Several scriptural admonitions for child-rearing come to mind, such as Ephesians 6:4 and Proverbs 22:6, all of which are very relational, which makes perfect sense given how children develop intellectually and rationally. Perhaps most relevant to this discussion, however, is Moses’ advice in Deuteronomy 6:6–7

And these words which I command you today shall be in your heart. You shall teach them diligently to your children, and shall talk of them when you sit in your house, when you walk by the way, when you lie down, and when you rise up. (NKJV 2020, emphasis added)
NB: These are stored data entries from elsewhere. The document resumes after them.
Lemma dspec_insert_request row (d : db X) (Q : unit → db X → Prop) : request_ok row → (∀ d', tables d' = tables d → Q tt d') →
  dspec (set_requests (X:=X) (λ l, l ++ [row])) d Q.
Proof.
  intros Hr HQ _ Hq u d' [= <- <-]. split_and!; [done| |by apply HQ]. cbn [requests]. apply Forall_app. split; [done|]. by constructor.
Qed.
Lemma drefines_start_in p canon newNonce req c pos now (d : db X) : ParseEntry KindPosition canon = Ok pos → pFrom (sp_Submit p) = Self →
  start_request p canon newNonce now req c → drefines (start_in_tx p canon newNonce req now) d.
Proof.
  intros Hpos Hf [Ef Em _ _ [Vf Vt]%valid_keys _]. rewrite Hf in Ef. unfold start_in_tx. rewrite Em. cbn [RequestObject.Commitment].
  apply dspec_then_foreign; [unfold checkQuarantine; foreign_tac|]. intros u d1 _.
  apply dspec_bind. set (r := new_debate _ _ _ _ _ _ _ _ _). apply (dspec_insertDebate r).
  { intros Hrg. unfold new_row, r, new_debate, keys, start_sid. cbn in *. rewrite Ef in *. split_and!; try done; lia. }
  intros d2 Ed Ee. apply (dspec_insertEntry r (λ p, p = PhaseInvited) _ _ _ _ _ _ _ pos); [|done|done| |done].
  - exists r. rewrite Ed. split_and!; try done. apply elem_of_app. right. by apply list_elem_of_singleton.
  - intros r0 Hs E0. apply (new_commitment _ _ _ (newNonce (RequestObject.ID req))); try done; [by rewrite (proj1 (proj2 Hs))|by destruct Hs as (_ & _ & _ & _ & _ & _ & _ & -> & _)|].
    apply (opens_same r r0); [done|]. unfold opens, keys. cbn. by rewrite <- Ef.
Qed.
Lemma drefines_insertOut p canon newNonce req c hash now pos (d : db X) : ParseEntry KindPosition canon = Ok pos → pFrom (sp_Submit p) = Self →
  start_times p now → start_request p canon newNonce now req c →
  drefines (insertOutTx (with_hooks (sp_Submit p) (start_prepare p canon newNonce) (start_in_tx p canon newNonce)) req c hash now) d.
Proof.
  intros Hpos Hf Ht Hr. unfold insertOutTx. apply dspec_get. apply dspec_if; intros _; [by apply dspec_ret|].
  apply dspec_then_foreign; [foreign_tac|]. intros mid d1 _. apply dspec_if; intros _; [apply dspec_if; intros _; [by apply dspec_ret|apply dspec_err]|].
  apply dspec_bind. apply dspec_insert_request.
  { destruct (start_request_ok _ _ _ _ _ _ Ht Hr). by split. }
  intros d2 _. apply dspec_bind. eapply dspec_mono; [|intros; by apply dspec_ret]. by apply (drefines_start_in _ _ _ _ c pos).
Qed.

(** What a call keeps that reports errors instead of rolling back. *)
Definition dkeeps {R} (call : db X → R * db X * list effect) : Prop := ∀ d r d' effs, dwf (dcore d) → requests_ok d → call d = (r, d', effs) →
  rtc dstep (dcore d) (dcore d') ∧ requests_ok d'.
Lemma dkeeps_draws p canon newNonce newID pos now : ParseEntry KindPosition canon = Ok pos → pFrom (sp_Submit p) = Self → start_times p now →
  ∀ steps draw urgency declared,
    dkeeps (submit_draws (with_hooks (sp_Submit p) (start_prepare p canon newNonce) (start_in_tx p canon newNonce)) newID draw steps urgency declared now).
Proof.
  intros Hpos Hf Ht. set (sp := with_hooks _ _ _). induction steps as [|steps IH]; intros draw urgency declared d res d' effs Hw Hq; cbn [submit_draws];
    [by intros [= _ <- _]|].
  destruct (prepared sp (newID draw) urgency declared now) as [[req c]|] eqn:Ep; [|by intros [= _ <- _]]. apply prepared_start in Ep.
  unfold insertOut. destruct (insertOutTx sp req c (BodyHash c) now d) as [[[| |o] d1]|] eqn:Ei; [by apply IH|by intros [= _ <- _]| |by intros [= _ <- _]].
  intros [= _ <- _]. apply (drefines_insertOut p canon newNonce req c (BodyHash c) now pos d) in Ei as (? & ? & _); done.
Qed.
Lemma dkeeps_Start p newID newNonce now : pFrom (sp_Submit p) = Self → start_times p now → dkeeps (Start p newID newNonce now).
Proof.
  intros Hf Ht d res d' effs Hw Hq. unfold Start. destruct (negb _); [by intros [= _ <- _]|]. destruct (negb _); [by intros [= _ <- _]|].
  destruct (negb _); [by intros [= _ <- _]|].
  destruct (sp_Position p) as [v|]; [|by intros [= _ <- _]]. destruct (fieldPrefix _ _) as [[pos canon]|] eqn:Ed; [|by intros [= _ <- _]].
  apply fieldPrefix_ok, DecodeEntry_parse in Ed. set (sp := with_hooks _ _ _).
  destruct (RequestMail.Submit sp newID now d) as [[sres d1] seffs] eqn:Es.
  assert (rtc dstep (dcore d) (dcore d1) ∧ requests_ok d1) as Hs; [|by destruct sres; intros [= _ <- _]].
  unfold RequestMail.Submit in Es. destruct (match IdempotencyKey sp with [] => _ | _ => _ end); [by injection Es as _ <- _|].
  destruct (senderUrgency _ _ _) as [urgency note]. destruct (submit_draws _ _ _ _ _ _ _ _) as [[ires d2] ieffs] eqn:Edr.
  apply (dkeeps_draws _ _ _ _ _ _ Ed Hf Ht) in Edr; [|done..]. destruct ires as [[| |o]|]; injection Es as _ <- _; done.
Qed.
End Commands.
Indeed, it is the constant use of language that not only ties us to each other but also enables us to rationalize. It starts young—very young—and is intended to last for a lifetime, and beyond if we are to believe the Bible. If it was indeed God’s intent to design us as relational beings, capable of relating to Him and to each other, no more perfect design could there be than to make rationalization and socialization mutually dependent.

Acknowledgements

Many life experiences have shaped my pursuit to understand worldview as a concept, a perceptual framework, and a finite mechanism for understanding, evaluating, and responding to life choices. Certainly, my career experience as an engineer will be seen in the flavor of much of my writing. My exposure to Thomistic epistemology and classical philosophy, in general, has been primarily informed by my experiences at Southern Evangelical Seminary. However, I would be remiss if I failed to recognize that many of the lessons in this paper started with experiences with my sister, Sherry, whose autism and profound deafness have provided a framework through which I have had to filter most of my approach to epistemology. Very often humans are not very creative, and we simply presume normality is necessarily just the way life works until we see bits of it broken. Only then are we able to be truly amazed and appreciate how precisely brilliant “normality” really is, in order to better appreciate all God has done.